Print, in exact form, the lines below from the one containing "src := reads" through the one containing "src' (buf ++ c)", and omit all others.
****************
(** * pkg/server/run.go: the streaming bridge of clicky-serves

    A shallow embedding of the functions of [run.go] that turn the output
    of a tool run into one server-sent-event stream:

    - [dropCR], [scan]: the split function given to [bufio.Scanner];
    - [streamOutput], [processOutputStream]: plain streaming of stdout and
      stderr by two goroutines that share the response writer under a lock;
    - [streamEvents], [processEventStreamOutput]: events mode;
    - [waitAndFinishStream]: the error event and the [DONE] frame;
    - [writeServerSentEvent], [writeError], [setStreamingHeaders].

    Go byte slices are [list ascii], Go strings are [string].  The response
    writer and the logger are traces of the calls made on them.  What the
    Go libraries compute ([json.Marshal], [json.Unmarshal], formatting with
    [%v] and [%q], the clock, whether a [Write] succeeds) is not part of
    this repository: the functions take it as section variables. *)

From Stdlib Require Import String Ascii List Bool Arith ZArith Lia.
From Stdlib Require QArith.
From Stdlib Require Import DecimalString.
Import ListNotations.

Local Open Scope string_scope.
Local Open Scope list_scope.

Notation "x +++ y" := (String.append x y) (at level 60, right associativity).

(** ** Bytes and strings *)

Definition CR : ascii := "013"%char.
Definition LF : ascii := "010"%char.

(** The Go literal ["\n\n"]. *)
Definition nlnl : string := String LF (String LF EmptyString).

(** [string(b)] for a byte slice [b]. *)
Definition Text (b : list ascii) : string := string_of_list_ascii b.

(** [strings.Contains(s, sub)]. *)
Fixpoint Contains (s sub : string) : bool :=
  prefix sub s ||
  match s with
  | EmptyString => false
  | String _ s' => Contains s' sub
  end.

(** ** The split function *)

(** [dropCR]: [data[len(data)-1] == '\r'] is read with [nth], and
    [data[0 : len(data)-1]] is [firstn]. *)
Definition dropCR (data : list ascii) : list ascii :=
  if Nat.ltb 0 (length data) && Ascii.eqb (nth (length data - 1) data Ascii.zero) CR
  then firstn (length data - 1) data
  else data.

(** ** Errors

    The error values that [wait] and the readers can return, with the
    tree that [errors.Is] and [errors.As] walk: an error wraps no error,
    one error ([Unwrap() error]) or several ([Unwrap() []error], as
    [errors.Join] and [fmt.Errorf] with more than one [%w] build). *)
#[warnings="-register-all"] Inductive error : Type :=
| DeadlineExceeded                            (* context.DeadlineExceeded *)
| ExitError (code : Z) (state : string)       (* *exec.ExitError *)
| errorString (msg : string)                  (* errors.New, io errors, ... *)
| wrapError (msg : string) (err : error)      (* fmt.Errorf("... %w", err) *)
| wrapErrors (msg : string) (errs : list error). (* errors.Join, several %w *)

(** [err.Error()]. *)
Definition Error (e : error) : string :=
  match e with
  | DeadlineExceeded => "context deadline exceeded"
  | ExitError _ state => state
  | errorString msg => msg
  | wrapError msg _ => msg
  | wrapErrors msg _ => msg
  end.

(** [errors.Is(err, context.DeadlineExceeded)]: the error itself, then
    what it wraps, depth first; a nil [err] is [None]. *)
Fixpoint Is_chain (e : error) : bool :=
  match e with
  | DeadlineExceeded => true
  | wrapError _ e' => Is_chain e'
  | wrapErrors _ errs => existsb Is_chain errs
  | _ => false
  end.

Definition Is_DeadlineExceeded (err : option error) : bool :=
  match err with
  | None => false
  | Some e => Is_chain e
  end.

(** [errors.As(err, &execErr)] for [execErr *exec.ExitError]: the first
    exit error of the tree, depth first, as [(ExitCode(), String())]. *)
Fixpoint As_chain (e : error) : option (Z * string) :=
  match e with
  | ExitError code state => Some (code, state)
  | wrapError _ e' => As_chain e'
  | wrapErrors _ errs =>
      (fix first (l : list error) : option (Z * string) :=
         match l with
         | [] => None
         | e' :: l' =>
             match As_chain e' with
             | Some found => Some found
             | None => first l'
             end
         end) errs
  | _ => None
  end.

Definition As_ExitError (err : option error) : option (Z * string) :=
  match err with
  | None => None
  | Some e => As_chain e
  end.

(** [scan]: a nil token is [None]. *)
Definition scan (data : list ascii) (atEOF : bool)
  : nat * option (list ascii) * option error :=
  if atEOF && Nat.eqb (length data) 0 then (0, None, None)
  else (length data, Some (dropCR data), None).

(** ** bufio.Scanner

    The part of [bufio.Scanner] that [streamOutput] relies on: [Scan]
    hands the buffered data to the split function, reads more when the
    split function asks for it, and stops at the end of the input.  The
    buffer size limits of the library are left out: [scan] consumes the
    whole buffer at every call, so the buffer never fills up. *)

(** An [io.Reader]: the data of its successive [Read] calls that deliver
    bytes, then the error that ends it ([None] is [io.EOF]). *)
Record Reader : Type := {
  reads : list (list ascii);
  rerr : option error
}.

Definition SplitFunc : Type :=
  list ascii -> bool -> nat * option (list ascii) * option error.

(** [failed] is [s.err != nil]; [buf] is [s.buf[s.start:s.end]]. *)
Record Scanner : Type := {
  src : list (list ascii);
  buf : list ascii;
  failed : bool
}.

Definition NewScanner (r : Reader) : Scanner :=
  {| src := reads r; buf := []; failed := false |}.

Inductive attempt : Type :=
| Token (token : list ascii) (s : Scanner)
| NoToken (s : Scanner)
| Abort (s : Scanner).

(** One call of the split function, followed by [s.advance]. *)
Definition trySplit (split : SplitFunc) (s : Scanner) : attempt :=
  let '(advance, token, err) := split (buf s) (failed s) in
  match err with
  | Some _ => Abort {| src := src s; buf := buf s; failed := true |}
  | None =>
      if Nat.ltb (length (buf s)) advance
      then Abort {| src := src s; buf := buf s; failed := true |}
      else
        let s' := {| src := src s; buf := skipn advance (buf s);
                     failed := failed s |} in
        match token with
        | Some t => Token t s'
        | None => NoToken s'
        end
  end.

(** "Must read more data": read until the split function returns a token
    or the reader ends. *)
Fixpoint readMore (split : SplitFunc) (src : list (list ascii))
    (buf : list ascii) : option (list ascii) * Scanner :=
  match src with
  | [] =>
      match trySplit split {| src := []; buf := buf; failed := true |} with
      | Token t s' => (Some t, s')
      | NoToken s' => (None, {| src := []; buf := []; failed := true |})
      | Abort s' => (None, s')
      end
  | [] :: src' => readMore split src' buf
  | c :: src' =>
      match trySplit split {| src := src'; buf := buf ++ c; failed := false |} with
      | Token t s' => (Some t, s')
      | NoToken s' => readMore split src' (buf ++ c)
      | Abort s' => (None, s')
      end
  end.

(** [s.Scan()]: the token when it returns true. *)
Definition Scan (split : SplitFunc) (s : Scanner)
  : option (list ascii) * Scanner :=
  if Nat.ltb 0 (length (buf s)) || failed s then
    match trySplit split s with
    | Token t s' => (Some t, s')
    | Abort s' => (None, s')
    | NoToken s' =>
        if failed s'
        then (None, {| src := src s'; buf := []; failed := true |})
        else readMore split (src s') (buf s')
    end
  else readMore split (src s) (buf s).

(** [io.ReadAll]. *)
Inductive result (A : Type) : Type :=
| Ok (a : A)
| Err (e : error).
Arguments Ok {A} a.
Arguments Err {A} e.

Definition ReadAll (r : Reader) : result (list ascii) :=
  match rerr r with
  | None => Ok (concat (reads r))
  | Some e => Err e
  end.

(** ** Values

    The Go values that reach [json.Marshal] and [fmt.Sprint]: what
    [json.Unmarshal] stores in a [map[string]any], the timestamps of
    [time.Now], and (since [writeServerSentEvent] takes an [any]) a value
    of a kind that has no JSON encoding.  A [float64] is held as the
    rational it denotes; a map is the list of its entries. *)
#[warnings="-register-all"] Inductive any : Type :=
| VNil
| VBool (b : bool)
| VFloat64 (x : QArith_base.Q)
| VString (s : string)
| VSlice (l : list any)
| VMap (m : list (string * any))
| VTime (t : Z)
| VChan.

Definition MapAny : Type := list (string * any).

(** [m[k]]: the nil interface when the key is absent. *)
Fixpoint index (m : MapAny) (k : string) : any :=
  match m with
  | [] => VNil
  | (k', v) :: m' => if String.eqb k' k then v else index m' k
  end.

(** [v == s] for an interface value [v] and a string [s]: equal dynamic
    types and equal values. *)
Definition eqString (v : any) (s : string) : bool :=
  match v with
  | VString s' => String.eqb s' s
  | _ => false
  end.

(** Whether the dynamic type of [v] is [string]. *)
Definition isString (v : any) : bool :=
  match v with
  | VString _ => true
  | _ => false
  end.

Definition callTypeConfirm : string := "callConfirm".

(** ** The world: response writer, logger, clock *)

Inductive Call : Type :=
| SetHeader (key value : string)
| WriteHeader (code : Z)
| Write (p : string)
| Flush.

Inductive Level : Type := DEBUG | WARN | ERROR.

Record Entry : Type := {
  level : Level;
  msg : string;
  attrs : list (string * string)
}.

(** [resp]: the calls made on [w], oldest first; [logs]: the records
    given to [l]; [ticks]: how many times the clock was read. *)
Record World : Type := {
  resp : list Call;
  logs : list Entry;
  ticks : nat
}.

Definition call (w : World) (c : Call) : World :=
  {| resp := resp w ++ [c]; logs := logs w; ticks := ticks w |}.

Definition log (w : World) (lv : Level) (m : string)
    (a : list (string * string)) : World :=
  {| resp := resp w;
     logs := logs w ++ [{| level := lv; msg := m; attrs := a |}];
     ticks := ticks w |}.

(** The payloads of the [Write] calls of a trace, in order. *)
Fixpoint writes (tr : list Call) : list string :=
  match tr with
  | [] => []
  | Write p :: tr' => p :: writes tr'
  | _ :: tr' => writes tr'
  end.

(** The frame that ends every stream. *)
Definition DONE : string := "data: [DONE]" +++ nlnl.

Definition DQ : string := String "034"%char EmptyString.

(** [%d]. *)
Definition fmt_d (n : Z) : string := NilZero.string_of_int (Z.to_int n).

(** What a goroutine of [processOutputStream] does, one atomic action at
    a time: [Send] is the locked call of [writeServerSentEvent], [Note]
    the logger call that follows it. *)
Inductive Action : Type :=
| Send (event : any)
| Note (lv : Level) (m : string) (a : list (string * string)).

(** The actions of two goroutines in the order a scheduler picks them:
    [true] lets the first one move. *)
Fixpoint interleave (sched : list bool) (xs ys : list Action) : list Action :=
  match sched with
  | [] => xs ++ ys
  | b :: sched' =>
      match xs, ys with
      | [], _ => ys
      | _, [] => xs
      | x :: xs', y :: ys' =>
          if b then x :: interleave sched' xs' ys
          else y :: interleave sched' xs ys'
      end
  end.

(** ** The functions of run.go *)

Section Server.

(** [json.Marshal] and [json.Unmarshal] into a [map[string]any]. *)
Variable Marshal : any -> result string.
Variable Unmarshal : list ascii -> result MapAny.

(** [fmt.Sprint] of an operand that is not a string, and [%q]. *)
Variable Sprintv : any -> string.
Variable Quote : string -> string.

(** [Now n]: what the [n]-th reading of the clock returns. *)
Variable Now : nat -> Z.

(** [Write_fails tr p]: whether [w.Write(p)] returns an error when the
    calls [tr] were made on [w] before; [flusher]: whether [w] is an
    [http.Flusher]. *)
Variable Write_fails : list Call -> string -> bool.
Variable flusher : bool.

(** [fmt.Sprint(v)]: a string operand is printed as it is. *)
Definition Sprint (v : any) : string :=
  match v with
  | VString s => s
  | _ => Sprintv v
  end.

Definition time_Now (w : World) : Z * World :=
  (Now (ticks w),
   {| resp := resp w; logs := logs w; ticks := S (ticks w) |}).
****************
> Task result
  {| src := reads r; buf := []; failed := false |}.

Inductive attempt : Type :=
| Token (token : list ascii) (s : Scanner)
| NoToken (s : Scanner)
| Abort (s : Scanner).

(** One call of the split function, followed by [s.advance]. *)
Definition trySplit (split : SplitFunc) (s : Scanner) : attempt :=
  let '(advance, token, err) := split (buf s) (failed s) in
  match err with
  | Some _ => Abort {| src := src s; buf := buf s; failed := true |}
  | None =>
      if Nat.ltb (length (buf s)) advance
      then Abort {| src := src s; buf := buf s; failed := true |}
      else
        let s' := {| src := src s; buf := skipn advance (buf s);
                     failed := failed s |} in
        match token with
        | Some t => Token t s'
        | None => NoToken s'
        end
  end.

(** "Must read more data": read until the split function returns a token
    or the reader ends. *)
Fixpoint readMore (split : SplitFunc) (src : list (list ascii))
    (buf : list ascii) : option (list ascii) * Scanner :=
  match src with
  | [] =>
      match trySplit split {| src := []; buf := buf; failed := true |} with
      | Token t s' => (Some t, s')
      | NoToken s' => (None, {| src := []; buf := []; failed := true |})
      | Abort s' => (None, s')
      end
  | [] :: src' => readMore split src' buf
  | c :: src' =>
      match trySplit split {| src := src'; buf := buf ++ c; failed := false |} with
      | Token t s' => (Some t, s')
      | NoToken s' => readMore split src' (buf ++ c)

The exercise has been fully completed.